• Your task:
Give back all of the data, word for word.
(Data for the task begins)
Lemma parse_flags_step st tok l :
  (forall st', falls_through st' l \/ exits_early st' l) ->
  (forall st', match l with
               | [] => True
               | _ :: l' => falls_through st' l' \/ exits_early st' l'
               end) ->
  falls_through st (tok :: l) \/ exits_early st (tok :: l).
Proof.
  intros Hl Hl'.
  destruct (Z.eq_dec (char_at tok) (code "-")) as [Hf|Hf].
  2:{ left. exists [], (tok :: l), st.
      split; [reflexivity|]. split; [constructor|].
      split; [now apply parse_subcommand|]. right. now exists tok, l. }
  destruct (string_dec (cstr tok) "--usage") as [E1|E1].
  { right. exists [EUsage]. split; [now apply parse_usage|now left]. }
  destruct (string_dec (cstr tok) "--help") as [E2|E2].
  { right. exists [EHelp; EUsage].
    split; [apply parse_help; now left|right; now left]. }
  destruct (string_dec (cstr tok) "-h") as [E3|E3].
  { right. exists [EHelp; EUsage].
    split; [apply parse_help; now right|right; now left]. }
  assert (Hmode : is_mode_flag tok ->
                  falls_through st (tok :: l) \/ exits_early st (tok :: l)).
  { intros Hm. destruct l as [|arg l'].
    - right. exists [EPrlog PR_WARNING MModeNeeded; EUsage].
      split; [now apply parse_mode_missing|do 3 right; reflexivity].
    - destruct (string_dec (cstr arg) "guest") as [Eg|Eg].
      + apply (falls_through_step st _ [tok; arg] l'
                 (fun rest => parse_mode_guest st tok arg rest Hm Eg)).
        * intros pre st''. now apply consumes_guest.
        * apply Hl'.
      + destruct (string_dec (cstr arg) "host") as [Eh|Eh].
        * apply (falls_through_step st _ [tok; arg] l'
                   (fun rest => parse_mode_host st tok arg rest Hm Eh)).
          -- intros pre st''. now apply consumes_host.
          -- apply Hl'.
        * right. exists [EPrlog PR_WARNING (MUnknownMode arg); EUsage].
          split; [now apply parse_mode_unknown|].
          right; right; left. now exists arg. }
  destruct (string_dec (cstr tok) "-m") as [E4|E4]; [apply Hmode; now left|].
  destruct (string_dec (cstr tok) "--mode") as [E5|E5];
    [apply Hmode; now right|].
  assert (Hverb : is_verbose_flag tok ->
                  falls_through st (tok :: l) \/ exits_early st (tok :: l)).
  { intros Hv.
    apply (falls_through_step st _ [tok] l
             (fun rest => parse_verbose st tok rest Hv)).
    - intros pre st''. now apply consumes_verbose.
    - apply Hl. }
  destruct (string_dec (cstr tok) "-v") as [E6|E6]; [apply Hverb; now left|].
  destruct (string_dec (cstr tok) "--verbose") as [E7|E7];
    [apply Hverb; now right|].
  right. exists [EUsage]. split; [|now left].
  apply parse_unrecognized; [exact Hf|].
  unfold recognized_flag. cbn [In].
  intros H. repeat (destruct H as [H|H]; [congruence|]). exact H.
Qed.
(Data for the task ends)
• Result for this task:
Lemma parse_flags_step st tok l :
  (forall st', falls_through st' l \/ exits_early st' l) ->
  (forall st', match l with
               | [] => True
               | _ :: l' => falls_through st' l' \/ exits_early st' l'
               end) ->
  falls_through st (tok :: l) \/ exits_early st (tok :: l).
Proof.
  intros Hl Hl'.
  destruct (Z.eq_dec (char_at tok) (code "-")) as [Hf|Hf].
  2:{ left. exists [], (tok :: l), st.
      split; [reflexivity|]. split; [constructor|].
      split; [now apply parse_subcommand|]. right. now exists tok, l. }
  destruct (string_dec (cstr tok) "--usage") as [E1|E1].
  { right. exists [EUsage]. split; [now apply parse_usage|now left]. }
  destruct (string_dec (cstr tok) "--help") as [E2|E2].
  { right. exists [EHelp; EUsage].
    split; [apply parse_help; now left|right; now left]. }
  destruct (string_dec (cstr tok) "-h") as [E3|E3].
  { right. exists [EHelp; EUsage].
    split; [apply parse_help; now right|right; now left]. }
  assert (Hmode : is_mode_flag tok ->
                  falls_through st (tok :: l) \/ exits_early st (tok :: l)).
  { intros Hm. destruct l as [|arg l'].
    - right. exists [EPrlog PR_WARNING MModeNeeded; EUsage].
      split; [now apply parse_mode_missing|do 3 right; reflexivity].
    - destruct (string_dec (cstr arg) "guest") as [Eg|Eg].
      + apply (falls_through_step st _ [tok; arg] l'
                 (fun rest => parse_mode_guest st tok arg rest Hm Eg)).
        * intros pre st''. now apply consumes_guest.
        * apply Hl'.
      + destruct (string_dec (cstr arg) "host") as [Eh|Eh].
        * apply (falls_through_step st _ [tok; arg] l'
                   (fun rest => parse_mode_host st tok arg rest Hm Eh)).
          -- intros pre st''. now apply consumes_host.
          -- apply Hl'.
        * right. exists [EPrlog PR_WARNING (MUnknownMode arg); EUsage].
          split; [now apply parse_mode_unknown|].
          right; right; left. now exists arg. }
  destruct (string_dec (cstr tok) "-m") as [E4|E4]; [apply Hmode; now left|].
  destruct (string_dec (cstr tok) "--mode") as [E5|E5];
    [apply Hmode; now right|].
  assert (Hverb : is_verbose_flag tok ->
                  falls_through st (tok :: l) \/ exits_early st (tok :: l)).
  { intros Hv.
    apply (falls_through_step st _ [tok] l
             (fun rest => parse_verbose st tok rest Hv)).
    - intros pre st''. now apply consumes_verbose.
    - apply Hl. }
  destruct (string_dec (cstr tok) "-v") as [E6|E6]; [apply Hverb; now left|].
  destruct (string_dec (cstr tok) "--verbose") as [E7|E7];
    [apply Hverb; now right|].
  right. exists [EUsage]. split; [|now left].
  apply parse_unrecognized; [exact Hf|].
  unfold recognized_flag. cbn [In].
  intros H. repeat (destruct H as [H|H]; [congruence|]). exact H.
Qed.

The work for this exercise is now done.